**Dataset excerpts**
Lemma insert_document_ok d :
  spec (fun s => doc_ok ns (mapping_of s) (id d) d) (insert_document ns vm json_deserialize error_string hour_ago d) (fun _ _ => True).
Proof.
  apply spec_pointwise. intros s0 Hs0 Hd. unfold insert_document. eapply spec_bind; [apply spec_get|]. intros m. cbn beta.
  eapply (spec_bind _ _ _ _ _ (fun _ s => s = s0)); [apply spec_lift; by intros s ? _ [-> _]|]. intros n. cbn beta.
  eapply spec_bind; [by apply enforce_ok|]. intros []. eapply spec_bind; [apply spec_get|]. intros existing. cbn beta.
  eapply spec_bind; [apply spec_ensure|]. intros []. eapply (spec_seq _ _ _ _ (fun _ => True)); [|by apply spec_ret].
  apply spec_write_schema. intros s Hs [[[Hr Hacc] _] _].
  destruct (write_doc_ok s (id d) d Hs) as [? ?]; [|done|done]. unfold mapping_of. by rewrite (re_tables _ _ _ Hr).
Qed.

Lemma replace_inner_ok i f : (forall v v', f v = Ret v' -> exists o, v' = Object o /\ valid (Object o) = true) ->
  spec (fun _ => True) (replace_inner ns vm json_deserialize error_string hour_ago i f) (fun _ _ => True).
Proof.
  intros Hf. apply spec_pointwise. intros s0 Hs0 _. unfold replace_inner. eapply spec_bind; [apply spec_get|]. intros m. cbn beta.
  eapply (spec_bind _ _ _ _ _ (fun _ s => s = s0)); [apply spec_lift; by intros s ? _ [-> _]|]. intros n. cbn beta.
  eapply spec_bind; [apply spec_get|]. intros old. cbn beta.
  eapply (spec_bind _ _ _ _ _ (fun o s => s = s0 /\ doc_of s0 i = Some o)).
  { apply spec_lift. intros s d _ [-> ->]. unfold doc_of. destruct (BTreeMap.get i (st_docs s0)); [|done]. by intros [= ->]. }
  intros d. cbn beta. eapply (spec_bind _ _ _ _ _ (fun v s => s = s0 /\ doc_ok ns (mapping_of s0) i (MkDoc v i))).
  { apply spec_lift. intros s v Hs [-> Hd] Hv. split; [done|]. destruct (proj2 (mo_docs _ _ _ s0 Hs) i d Hd) as (_ & _ & Hl). split_and!; [done|by eapply Hf|done]. }
  intros v. cbn beta. apply spec_pointwise. intros s1 _ [-> Hd]. eapply spec_bind; [by apply (enforce_ok s0)|]. intros [].
  eapply (spec_seq _ _ _ _ (fun _ => True)); [|by apply spec_ret].
  apply spec_write_schema. intros s Hs [Hr Hacc]. destruct (write_doc_ok s i (MkDoc v i) Hs) as [? ?]; [|done|done].
  unfold mapping_of. by rewrite (re_tables _ _ _ Hr).
Qed.

Lemma delete_inner_ok i : spec (fun _ => True) (delete_inner i) (fun _ _ => True).
Proof.
  intros s Hs _. unfold delete_inner. run. destruct (lift_err MappingFailed _); [|same_state..].
  destruct (BTreeMap.get i (st_docs s)); [|same_state]. destruct (remove_doc_ok s i Hs). done.
Qed.

(** *** Deleting a table *)

(** Virtual tables stand for system tables. *)
Hypothesis Hvirtual : forall t, is_system t = false -> BTreeMap.get t (system_to_virtual vm) = None.

Lemma delete_active_table_ok name : is_system name = false ->
  spec (fun _ => True) (delete_active_table ns json_deserialize error_string hour_ago name) (fun _ _ => True).
Proof.
  intros Hsys. apply spec_pointwise. intros s0 Hs0 _. unfold delete_active_table. eapply spec_bind; [apply spec_get|]. intros t. cbn beta.
  destruct (table_exists t ns name); cbn [negb]; [|by apply spec_ret].
  eapply spec_seq; [eapply spec_weaken; [apply (enforce_check_ok (fun schema => check_delete_table schema name) s0)|by intros s [? _]|]|].
  { intros [] s H. exact H. }
  clear t. intros s Hs [Hr Hall]. run. destruct (name_to_id (mapping_namespace (table_mapping (st_tables s)) ns) name) as [it|e|] eqn:Hid; cbn [lift_err]; [|same_state..].
  pose proof (mo_tables _ _ _ s Hs) as [Hwf Hsw Hst Htab Hnam Hnu]. set (m := table_mapping (st_tables s)) in *.
  assert (Hl : exists n, tablet_lookup m (it_tablet it) = Some (ns, n, name)).
  { apply Hnam. unfold name_to_id, id_and_number_if_exists, id_if_exists in Hid. cbn [mapping_namespace ns_table_name_to_canonical_tablet] in Hid.
    rewrite nested_get_default in Hid. unfold name_lookup. destruct (nested_get ns name (table_name_to_canonical_tablet m)) as [i|]; [|done].
    cbn [ns_tablet_to_table mapping_namespace] in Hid. destruct (BTreeMap.get i (tablet_to_table m)) as [[[? ?] ?]|]; [|done]. by injection Hid as <-. }
  destruct Hl as [n Hl]. destruct (mapping_remove_ok (E := model_error) m (it_tablet it) ns n name Hwf Hl) as (m' & Hrm & Hwf' & Ht & Hn & Hu).
  cbn [apply_update activates tu_mode tu_tablet]. change (table_mapping (st_tables s)) with m. rewrite Hrm. cbn [obind]. run.
  set (docs := bfilter _ _). set (t := MkTables _ _).
  assert (Hdocs : forall i d, BTreeMap.get i docs = Some d -> doc_of s i = Some d /\ tablet_id i <> it_tablet it).
  { intros i d Hi. apply BTreeMap.elem_of_get in Hi; [|apply BTreeMap.wf_bfilter, Hs]. apply elem_of_bfilter in Hi as [Hi Hne]. cbn [fst] in Hne.
    apply BTreeMap.elem_of_get in Hi; [|apply Hs]. split; [done|]. intros He. by rewrite bool_decide_true in Hne. }
  destruct (tables_change_ok s t docs) as [? ?]; [done| | | | | | |].
  - constructor; cbn [table_mapping tablet_states t]; [done|by apply BTreeMap.wf_insert| | | |].
    + intros i. rewrite Ht. case_decide as E; [by intros []|]. intros Hi. unfold table_state. cbn [tablet_states t].
      rewrite BTreeMap.get_insert_if by done. rewrite decide_False by done. by apply Hst.
    + intros i ns' n' name'. rewrite Ht, Hn, Hu. destruct (decide (i = it_tablet it)); [done|]. intros [H1 H2]%Htab. rewrite H1, H2.
      rewrite !decide_False; [done|..]; intros (_ & _ & [= ?]); done.
    + intros ns' name' i. rewrite Hn. case_decide as E; [done|]. intros Hi. destruct (Hnam _ _ _ Hi) as [n' Hn']. exists n'. rewrite Ht, decide_False; [done|].
      intros ->. apply E. rewrite Hl in Hn'. injection Hn' as <- <- <-. done.
    + intros ns' n' i. rewrite Hu. case_decide as E; [done|]. intros Hi. destruct (Hnu _ _ _ Hi) as [name' Hn']. exists name'. rewrite Ht, decide_False; [done|].
      intros ->. apply E. rewrite Hl in Hn'. injection Hn' as <- <- <-. done.
  - cbn [table_mapping t]. rewrite Hn. rewrite decide_False; [apply (mo_table _ _ _ s Hs)|]. intros (_ & <- & _). done.
  - intros i Hi. unfold table_state in *. cbn [tablet_states t]. rewrite BTreeMap.get_insert_if by done. by case_decide; [eexists|].
  - apply BTreeMap.wf_bfilter, Hs.
  - intros i d Hi. destruct (Hdocs i d Hi) as [Hi' Hne]. split; [done|]. destruct (proj2 (mo_docs _ _ _ s Hs) i d Hi') as (Hidd & Hv & n' & name' & Hl' & Hsy).
    split_and!; [done|done|]. exists n', name'. split; [|done]. cbn [table_mapping t]. by rewrite Ht, decide_False.
  - intros i md schema Hi Hrole Hjs d o Hv Hval _. apply (delete_ok schema name _ _ vm d o Hv Hval (Hall i md schema Hi Hrole Hjs)).
    + unfold ns_mapping. cbn [mapping_of st_tables with_docs with_tables table_mapping t]. eapply removed_lookup; [done|done|done|by apply Hvirtual].
    + intros name'. unfold ns_mapping. cbn [mapping_of st_tables with_docs with_tables table_mapping t]. rewrite !ns_tablet_name_alt, Ht.
      change (mapping_of s) with m. by case_decide.
  - done.
Qed.
End operations.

**Directions**
Count, in the data above, the lines that hold "MkDoc". Return only that count.

**Response area**
2